BRIEF | Return only the stretch of the material below that begins with the line containing "(** ** Shading *)" and ends with the line containing "- rewrite app_nil_r. by destruct w.", exactly; both of those lines belong to it.

EXCERPTED RECORDS |
(* ===== verification/MapClear.v ===== *)
(** Clearing and reserving (MapObject): [mal_map_object_clear] for cursors at
    rest and for pinned stores, [mal_map_object_compact] and
    [mal_map_object_reserve]. *)

From S2P Require Import Prelude F64 Value HeapString Key HashIndex MapObject MapRows MapStore MapInsert MapUpdate.

Section clear.
Context `{KH : KeyHeap} `{KL : !KeyHeapLaws KH} `{SM : StringMeta}.
Variable MASK_SHIFT : Z.
Hypothesis Hshift : 0 <= MASK_SHIFT.
Variable raw : Z -> Z.
Variable marking : bool.

(** ** Shading *)

Definition row_words (l : list (Z * Z)) : list Z := flat_map (fun r => [fst r; snd r]) l.

Lemma clear_shade_ok fuel : forall s i w,
  clear_shade true fuel s i w
  = mkWorld (entries w) (satb w ++ row_words (live_from s i (Z.of_nat fuel))) (cards w).
Proof using Type.
  induction fuel as [|fuel IH]; intros s i w; cbn [clear_shade].
  - rewrite app_nil_r. by destruct w.
  - replace (Z.of_nat (S fuel)) with (1 + Z.of_nat fuel) by lia.
    rewrite live_from_app, live_from_one by lia. unfold row_at.
    destruct (_ =? _); rewrite IH; [done|]. cbn. by rewrite <- !app_assoc.
Qed.

(** ** Tombstones *)

Lemma fill_rows_len {A} n (f : A -> A) l : arr_len (fill_rows n f l) = arr_len l.
Proof using Type.
  unfold fill_rows, arr_len. rewrite length_app, length_map, length_take, length_drop. lia.
Qed.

ANSWER FOR THE TASK |
(** ** Shading *)

Definition row_words (l : list (Z * Z)) : list Z := flat_map (fun r => [fst r; snd r]) l.

Lemma clear_shade_ok fuel : forall s i w,
  clear_shade true fuel s i w
  = mkWorld (entries w) (satb w ++ row_words (live_from s i (Z.of_nat fuel))) (cards w).
Proof using Type.
  induction fuel as [|fuel IH]; intros s i w; cbn [clear_shade].
  - rewrite app_nil_r. by destruct w.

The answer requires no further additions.